**DATA EXTRACTS:**
(* ===== verification/DirectFault.v ===== *)
(** * Faults on the direct map (kvm-kmod x86/mmu.c)

    [__direct_map] walks down from the root, makes the tables that are missing
    and writes the entry; the neighbours are prefetched.  Every leaf there is
    afterwards was there before or maps the frame of the fault, or a frame the
    host gave for a neighbour, and the walk of the hardware ends at it. *)

From S2P Require Import Prelude MemSlots GuestCopy Spte PteList Rmap ShadowPages ShadowSpec RoomSpec DirectMap PageRefs DirectSpec DirectSet.

(** ** Steps of a fault *)

(** What a fault leaves: [np] pages and [no] descriptors are used at most. *)
Record progress (np no : nat) (x x' : mmu) : Prop := {
  pr_slots : slots_like (slots (core x)) (slots (core x'));
  pr_counts : write_count x' = write_count x;
  pr_rmaps sl lv i : is_Some (heads (core x') !! Rmap sl lv i) <-> is_Some (heads (core x) !! Rmap sl lv i);
  pr_pages b q : pages (core x) !! b = Some q -> exists q', pages (core x') !! b = Some q' /\ same_page q q' /\ access (role q') = access (role q);
  pr_used : counted x -> counted x';
  pr_root b : is_root x' b = is_root x b;
  pr_roots : roots x' = roots x;
  pr_orderly : orderly x -> orderly x';
  pr_active : (length (active_mmu_pages x') <= np + length (active_mmu_pages x))%nat /\ n_max_mmu_pages x' = n_max_mmu_pages x;
  pr_caches : (length (mmu_page_cache x) <= np + length (mmu_page_cache x') /\ mmu_page_header_cache x <= np + mmu_page_header_cache x' /\
    length (objects (lists (core x))) <= no + length (objects (lists (core x'))))%nat
}.

Lemma not_nil {A} (l : list A) : (1 <= length l)%nat -> l <> [].
Proof. by destruct l; cbn; [lia|]. Qed.

Lemma same_page_trans q1 q2 q3 : same_page q1 q2 -> same_page q2 q3 -> same_page q1 q3.
Proof. intros [A1 A2 A3 A4 A5 A6] [B1 B2 B3 B4 B5 B6]. split; congruence. Qed.

Lemma progress_trans np no np' no' x y z : progress np no x y -> progress np' no' y z -> progress (np + np') (no + no') x z.
Proof.
  intros [A1 A2 A3 A4 A5 Ar Ar' Ay [A6 A7] A8] [B1 B2 B3 B4 B5 Br Br' By [B6 B7] B8].
  split; [by etrans|congruence|intros sl lv i; by rewrite B3|intros b q Eq|auto|intros b; by rewrite Br|congruence|auto|split; [lia|congruence]|lia].
  destruct (A4 b q Eq) as (q' & E' & Hs & Ha). destruct (B4 b q' E') as (q'' & E'' & Hs' & Ha'). exists q''. split; [done|].
  split; [by apply (same_page_trans q q')|congruence].
Qed.

Lemma progress_refl x : progress 0 0 x x.
Proof. split; [reflexivity|done|done| |done|done|done|done|done|lia]. intros b q Eq. by exists q. Qed.

Lemma progress_le np no np' no' x x' : progress np no x x' -> (np <= np')%nat -> (no <= no')%nat -> progress np' no' x x'.
Proof. intros [? ? ? ? ? ? ? ? [? ?] ?] ? ?. split; [done..|split; [lia|done]|lia]. Qed.

Lemma near_progress n x k' : near n (core x) k' -> progress 0 n x (set_core k' x).
Proof.
  intros [H1 H2 H3 H4]. split; cbn [core set_core write_count mmu_page_cache mmu_page_header_cache]; [done|done| | |done| | | |split; [cbn; lia|done]|lia].
  - intros sl lv i. by rewrite <- !elem_of_dom, H3.
  - intros b q. rewrite H2. intros Eq. by exists q.
  - intros b. unfold is_root. cbn [core set_core]. by rewrite H2.
  - unfold roots. apply count_ext. intros b. unfold is_root. cbn [core set_core]. by rewrite H2.
  - intros Hy b q. cbn [core set_core]. rewrite H2. apply Hy.
Qed.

**WHAT IS REQUIRED:** Transcribe all of the data, keeping every line identical.

**YOUR SOLUTION:**
(* ===== verification/DirectFault.v ===== *)
(** * Faults on the direct map (kvm-kmod x86/mmu.c)

    [__direct_map] walks down from the root, makes the tables that are missing
    and writes the entry; the neighbours are prefetched.  Every leaf there is
    afterwards was there before or maps the frame of the fault, or a frame the
    host gave for a neighbour, and the walk of the hardware ends at it. *)

From S2P Require Import Prelude MemSlots GuestCopy Spte PteList Rmap ShadowPages ShadowSpec RoomSpec DirectMap PageRefs DirectSpec DirectSet.

(** ** Steps of a fault *)

(** What a fault leaves: [np] pages and [no] descriptors are used at most. *)
Record progress (np no : nat) (x x' : mmu) : Prop := {
  pr_slots : slots_like (slots (core x)) (slots (core x'));
  pr_counts : write_count x' = write_count x;
  pr_rmaps sl lv i : is_Some (heads (core x') !! Rmap sl lv i) <-> is_Some (heads (core x) !! Rmap sl lv i);
  pr_pages b q : pages (core x) !! b = Some q -> exists q', pages (core x') !! b = Some q' /\ same_page q q' /\ access (role q') = access (role q);
  pr_used : counted x -> counted x';
  pr_root b : is_root x' b = is_root x b;
  pr_roots : roots x' = roots x;
  pr_orderly : orderly x -> orderly x';
  pr_active : (length (active_mmu_pages x') <= np + length (active_mmu_pages x))%nat /\ n_max_mmu_pages x' = n_max_mmu_pages x;
  pr_caches : (length (mmu_page_cache x) <= np + length (mmu_page_cache x') /\ mmu_page_header_cache x <= np + mmu_page_header_cache x' /\
    length (objects (lists (core x))) <= no + length (objects (lists (core x'))))%nat
}.

Lemma not_nil {A} (l : list A) : (1 <= length l)%nat -> l <> [].
Proof. by destruct l; cbn; [lia|]. Qed.

Lemma same_page_trans q1 q2 q3 : same_page q1 q2 -> same_page q2 q3 -> same_page q1 q3.
Proof. intros [A1 A2 A3 A4 A5 A6] [B1 B2 B3 B4 B5 B6]. split; congruence. Qed.

Lemma progress_trans np no np' no' x y z : progress np no x y -> progress np' no' y z -> progress (np + np') (no + no') x z.
Proof.
  intros [A1 A2 A3 A4 A5 Ar Ar' Ay [A6 A7] A8] [B1 B2 B3 B4 B5 Br Br' By [B6 B7] B8].
  split; [by etrans|congruence|intros sl lv i; by rewrite B3|intros b q Eq|auto|intros b; by rewrite Br|congruence|auto|split; [lia|congruence]|lia].
  destruct (A4 b q Eq) as (q' & E' & Hs & Ha). destruct (B4 b q' E') as (q'' & E'' & Hs' & Ha'). exists q''. split; [done|].
  split; [by apply (same_page_trans q q')|congruence].
Qed.

Lemma progress_refl x : progress 0 0 x x.
Proof. split; [reflexivity|done|done| |done|done|done|done|done|lia]. intros b q Eq. by exists q. Qed.

Lemma progress_le np no np' no' x x' : progress np no x x' -> (np <= np')%nat -> (no <= no')%nat -> progress np' no' x x'.
Proof. intros [? ? ? ? ? ? ? ? [? ?] ?] ? ?. split; [done..|split; [lia|done]|lia]. Qed.

Lemma near_progress n x k' : near n (core x) k' -> progress 0 n x (set_core k' x).
Proof.
  intros [H1 H2 H3 H4]. split; cbn [core set_core write_count mmu_page_cache mmu_page_header_cache]; [done|done| | |done| | | |split; [cbn; lia|done]|lia].
  - intros sl lv i. by rewrite <- !elem_of_dom, H3.
  - intros b q. rewrite H2. intros Eq. by exists q.
  - intros b. unfold is_root. cbn [core set_core]. by rewrite H2.
  - unfold roots. apply count_ext. intros b. unfold is_root. cbn [core set_core]. by rewrite H2.
  - intros Hy b q. cbn [core set_core]. rewrite H2. apply Hy.
Qed.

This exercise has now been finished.